Итак, мне стало казаться, что я расспросил о Ермолаевой и о Гальперине всех старых художников, кого знал, с кем мог встретиться, нового и неизвестного больше ждать было неоткуда.
И все же вера в неожиданное теплилась.
Случай — я об этом думал неоднократно — бывало, врывался в мою жизнь и сдвигал все. В этот раз в милом гостеприимном доме питерских интеллигентов я не только рассказал о том, что меня волнует, но и пожаловался, что вынужден остановиться на середине, так как не вижу больше никаких перспектив.
— Как никаких? — возмутился милейший Евгений Александрович П.-К., академик, физик, человек, как мне казалось, совершенно далекий от нематериальной жизни. Он обернулся к жене, моему другу, прекрасному графику, и спросил:
— А помнишь, Верочка, на Адмиралтейской набережной, в соседнем с нами доме жила Августа Ивановна Егорьева, жена адмирала, она как-то нам говорила, что вся их семья была близка с Ермолаевой.
— Хорошо помню, — сразу же сказала Вера Федоровна. — Но Августа Ивановна умерла несколько лет назад.
— Да, но недавно я видел ее дочь, Анастасию Всеволодовну. Тасе в те годы было не так уж и мало, примерно двадцать, и она тоже дружила с Ермолаевой.
Я разволновался. Кажется, впервые я смогу увидеть человека, который не только знал, но, возможно, дружил с Верой Михайловной.
Несколько дней звонков от Евгения Александровича не было. И вдруг — удача. Да, Анастасия Всеволодовна в Питере, живет по новому адресу, на Васильевском, не так давно переехала к внукам, она будет рада поговорить.
«Звоните, идите, — говорил П.-К., — Ермолаева для этой семьи много значила!»
Я сразу же позвонил Егорьевой.
В назначенный час пришел на Васильевский в дом Анастасии Всеволодовны. Высокая, стройная, не по годам спортивная женщина провела меня в комнату. И вдруг я застыл — со стены нас будто бы рассматривали глаза женщины с портрета, словно написанного махом, несколько линий фиксировали особенности характера: энергию, ум, доброту.
— Прекрасная вещь! — с восхищением сказал я. — На такое, вероятно, художник тратит секунды...

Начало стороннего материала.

(** * Stroy_K_TGbot: the retrieval-and-generation pipeline, embedded in Rocq

    A shallow embedding of the services of the bot
    ([services/logger.py], [services/rag_service.py],
    [services/ai_service.py], [services/voice_processor.py]), of the
    validators, of the conversation handlers ([handlers/voice.py],
    [handlers/base.py]) and of the order in which [main.py] includes their
    routers, followed by the properties that the specification states
    about them and by further properties of the code.

    Conventions.
    - A Python [str] is the list of its Unicode code points ([pystr]), so
      that [len], slicing and [strip] count characters the way Python does.
      Literals are written as UTF-8 text and decoded by [py].
    - A Python [dict] is a stdpp [gmap] with string keys.
    - A Python [float] is a binary64 value, Rocq's primitive [float], with
      the IEEE 754 operations of the kernel.
    - Code that may raise returns a [result]; [try_except] is the
      [try: ... except Exception as e: ...] statement. *)

From Stdlib Require Import ZArith NArith Ascii String List Lia.
From Corelib Require Import PrimFloat.
From stdpp Require Import base option list gmap strings.
From Equations Require Import Equations.

Local Open Scope nat_scope.

(** Decimal float literals stand for the nearest binary64 value, as in
    Python. *)
Set Warnings "-inexact-float".

(** ** Python strings as code-point lists *)

Module Py.

Abbreviation pystr := (list N).

(** Bytes of a Rocq string literal (the file is UTF-8 text). *)
Fixpoint bytes_of_string (s : string) : list N :=
  match s with
  | EmptyString => []
  | String a r => N_of_ascii a :: bytes_of_string r
  end.

(** UTF-8 decoding of one to four byte sequences. *)
Fixpoint utf8_decode (bs : list N) : pystr :=
  match bs with
  | [] => []
  | b0 :: r0 =>
    if (b0 <? 128)%N then b0 :: utf8_decode r0
    else match r0 with
    | [] => []
    | b1 :: r1 =>
      if (b0 <? 224)%N then
        ((b0 - 192) * 64 + (b1 - 128))%N :: utf8_decode r1
      else match r1 with
      | [] => []
      | b2 :: r2 =>
        if (b0 <? 240)%N then
          ((b0 - 224) * 4096 + (b1 - 128) * 64 + (b2 - 128))%N
            :: utf8_decode r2
        else match r2 with
        | [] => []
        | b3 :: r3 =>
          ((b0 - 240) * 262144 + (b1 - 128) * 4096
             + (b2 - 128) * 64 + (b3 - 128))%N :: utf8_decode r3
        end
      end
    end
  end.

(** A Python string literal. *)
Definition py (s : string) : pystr := utf8_decode (bytes_of_string s).

(** [Py_UNICODE_ISSPACE]: the characters that [str.strip()], [str.isspace()]
    and the regular expression class [\s] treat as white space. *)
Definition isspace (c : N) : bool :=
  ((9 <=? c) && (c <=? 13) || (28 <=? c) && (c <=? 32)
   || (c =? 133) || (c =? 160) || (c =? 5760)
   || (8192 <=? c) && (c <=? 8202)
   || (c =? 8232) || (c =? 8233) || (c =? 8239) || (c =? 8287)
   || (c =? 12288))%N.

(** [s.lstrip()], [s.rstrip()] and [s.strip()]. *)
Fixpoint lstrip (s : pystr) : pystr :=
  match s with
  | c :: r => if isspace c then lstrip r else s
  | [] => []
  end.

— Автопортрет Веры Михайловны, — она вздохнула. — К сожалению, это все, что у нас осталось после войны из ее работ...
Мы сели и заговорили сразу, как старые знакомые. То, что интересовало меня, и для нее было необыкновенно важным.
Она припомнила и их поездку по Днепру, и частые визиты к Ермолаевой на Десятую линию, долгую дружбу ее матери Августы Ивановны с Верой Михайловной, постоянный восторг и преклонение в семье перед ней.

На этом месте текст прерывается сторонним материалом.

(** X8.  Whatever the request, a plan that [buildBuckets] returns has no
    bucket exactly when its [rangeStart <= rangeEnd] is false, which
    includes every plan with an invalid boundary; otherwise its first
    bucket is the one [makeBucket] makes of [rangeStart]. *)
Theorem no_buckets_iff_not_ordered (fuel : nat) (now : Z)
    (startDate endDate : option string) (bucket : string) (plan : Plan) :
  buildBuckets Number fuel now startDate endDate bucket = Some plan ->
  (buckets plan = [] <-> Date_leb (rangeStart plan) (rangeEnd plan) = false)
  /\ (Date_leb (rangeStart plan) (rangeEnd plan) = true ->
      hd_error (buckets plan)
      = Some (snd (fst (boundaries Number now startDate endDate bucket))
                (rangeStart plan)))
  /\ (rangeStart plan = Invalid \/ rangeEnd plan = Invalid -> buckets plan = []).
Proof.
  unfold buildBuckets.
  destruct (boundaries Number now startDate endDate bucket) as [[[rs re] mk] adv].
  destruct (enumerate fuel mk adv re rs []) as [bs|] eqn:E; [|discriminate].
  intros H. injection H as <-. cbn [rangeStart rangeEnd buckets fst snd].
  destruct fuel as [|fuel]; [discriminate|]. cbn [enumerate] in E.
  destruct (Date_leb rs re) eqn:L.
  - destruct (enumerate_extends _ _ _ _ _ _ _ E) as (more & ->).
    cbn [app hd_error]. repeat split; try discriminate; auto.
    intros [-> | ->]; [discriminate|]. destruct rs; discriminate.
  - injection E as <-. repeat split; auto. discriminate.
Qed.

Lemma daysFrom_length (len : nat) : forall a, List.length (daysFrom a len) = len.
Proof. induction len as [|len IH]; intros a; cbn [daysFrom List.length]; auto. Qed.

Lemma supplied_boundaries (now : Z) (startDate endDate : option string)
    (bucket : string) (s e : Z) :
  toUTCDateOnly Number startDate = Some (At s) ->
  toUTCDateOnly Number endDate = Some (At e) ->
  modern s -> modern e ->
  let E := edgesOf bucket in
  let a := edgeIndex bucket s in
  let b := edgeIndex bucket e in
  (forall i j, i < j -> E i < E j)
  /\ exists mk adv,
       boundaries Number now startDate endDate bucket
       = (At (E a * msPerDay), At (E (b + 1) * msPerDay - 1), mk, adv)
       /\ forall i, a <= i <= b ->
            mk (At (E i * msPerDay)) = edgeBucket E i
            /\ adv (At (E i * msPerDay)) = TimeClip (Some (E (i + 1) * msPerDay))
            /\ E i < E (i + 1) /\ inRange (E i * msPerDay).
Proof.
  intros Hs He Hms Hme.
  pose proof (modern_Day s Hms) as Hds. pose proof (modern_Day e Hme) as Hde.
  change (DayFromYear 101) with (-682638) in Hds, Hde.
  change (DayFromYear 275760) with 99999744 in Hds, Hde.
  assert (Hoks : okDay (Day s))
    by (unfold okDay; change (DayFromYear 100) with (-683003); lia).
  assert (Hoke : okDay (Day e))
    by (unfold okDay; change (DayFromYear 100) with (-683003); lia).
  unfold edgesOf, edgeIndex, boundaries. rewrite Hs, He.
  destruct (String.eqb bucket "month") eqn:Em;
    [|destruct (String.eqb bucket "week") eqn:Ew]; cbv zeta.
  - split; [apply monthEdge_lt|]. do 2 eexists. split.
    + rewrite startOfMonthUTC_ok by auto.
      rewrite endOfMonthUTC_ok
        by (auto; apply endOfMonth_in_range;
            change (DayFromYear 275760) with 99999744; lia).
      rewrite !firstOfMonth_is_edge.
      replace (12 * YearFromTime e + (MonthFromTime e + 1))
        with (12 * YearFromTime e + MonthFromTime e + 1) by lia.
      reflexivity.
    + intros i Hi.
      pose proof (firstOfMonth_okDay (Day s) Hoks) as Hlo.
      pose proof (endOfMonth_in_range (Day e)
                    ltac:(change (DayFromYear 275760) with 99999744; lia)) as Hhi.
      rewrite firstOfMonth_is_edge in Hlo, Hhi.
      fold (YearFromTime s) (MonthFromTime s) in Hlo.
      fold (YearFromTime e) (MonthFromTime e) in Hhi.
      replace (12 * YearFromTime e + (MonthFromTime e + 1))
        with (12 * YearFromTime e + MonthFromTime e + 1) in Hhi by lia.
      assert (monthEdge (12 * YearFromTime s + MonthFromTime s) <= monthEdge i).
      { destruct (Z.eq_dec (12 * YearFromTime s + MonthFromTime s) i) as [-> | Hne];
          [lia|].
        pose proof (monthEdge_lt (12 * YearFromTime s + MonthFromTime s) i). lia. }
      assert (monthEdge (i + 1)
              <= monthEdge (12 * YearFromTime e + MonthFromTime e + 1)).
      { destruct (Z.eq_dec (i + 1) (12 * YearFromTime e + MonthFromTime e + 1))
          as [-> | Hne]; [lia|].
        pose proof (monthEdge_lt (i + 1) (12 * YearFromTime e + MonthFromTime e + 1)).
        lia. }
      pose proof (monthEdge_step i).
      apply month_edges; [|lia]. unfold okDay in *. lia.
  - split; [intros i j Hij; unfold weekEdge; lia|]. do 2 eexists. split.
    + pose proof (isoMonday_le (Day s)). pose proof (isoMonday_le (Day e)).
      rewrite startOfISOWeekUTC_ok
        by (try lia; unfold okDay; change (DayFromYear 100) with (-683003); lia).
      rewrite endOfISOWeekUTC_ok
        by (try lia; unfold okDay; change (DayFromYear 100) with (-683003); lia).
      rewrite !isoMonday_is_edge.
      replace (weekEdge ((Day e + 3) / 7) + 7) with (weekEdge ((Day e + 3) / 7 + 1))
        by (unfold weekEdge; lia).
      reflexivity.
    + intros i Hi.
      pose proof (isoMonday_le (Day s)) as H1. pose proof (isoMonday_le (Day e)) as H2.
      rewrite isoMonday_is_edge in H1, H2.
      apply week_edges.
      * unfold okDay, weekEdge in *. change (DayFromYear 100) with (-683003) in *. lia.
      * unfold weekEdge in *. lia.
  - split; [intros i j Hij; unfold dayEdge; lia|]. do 2 eexists. split.
    + rewrite startOfDayUTC_ok, endOfDayUTC_ok by auto.
      unfold dayEdge.
      replace (Day e * msPerDay + 86399999) with ((Day e + 1) * msPerDay - 1)
        by (unfold msPerDay; lia).
      reflexivity.
    + intros i Hi. apply day_edges.
      unfold okDay, dayEdge in *. lia.
Qed.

— Вообще-то, — говорила Анастасия Всеволодовна, — Ермолаева была неуемной путешественницей, никаких комплексов из-за болезни, она могла сесть в лодку и сама замечательно правила лошадью, это был сильный человек. В двадцатые годы мы целой компанией выехали на поезде до станции Мозель в Белоруссии, там пересели на пароход, добрались по Днепру до Киева, а дальше — на лодке. Плыли долго, мама была на веслах, иногда ее сменяли Ада Михайловна Шведе и Вера Михайловна...
Анастасия Всеволодовна помолчала, что-то обдумывая, а затем вдруг сказала, что Августа Ивановна незадолго до смерти пыталась писать воспоминания, рукопись сохранилась, и, если мне интересно, она готова дать ее мне домой. Есть там и кусок о Вемишкс — так ее семья называла Веру Михайловну.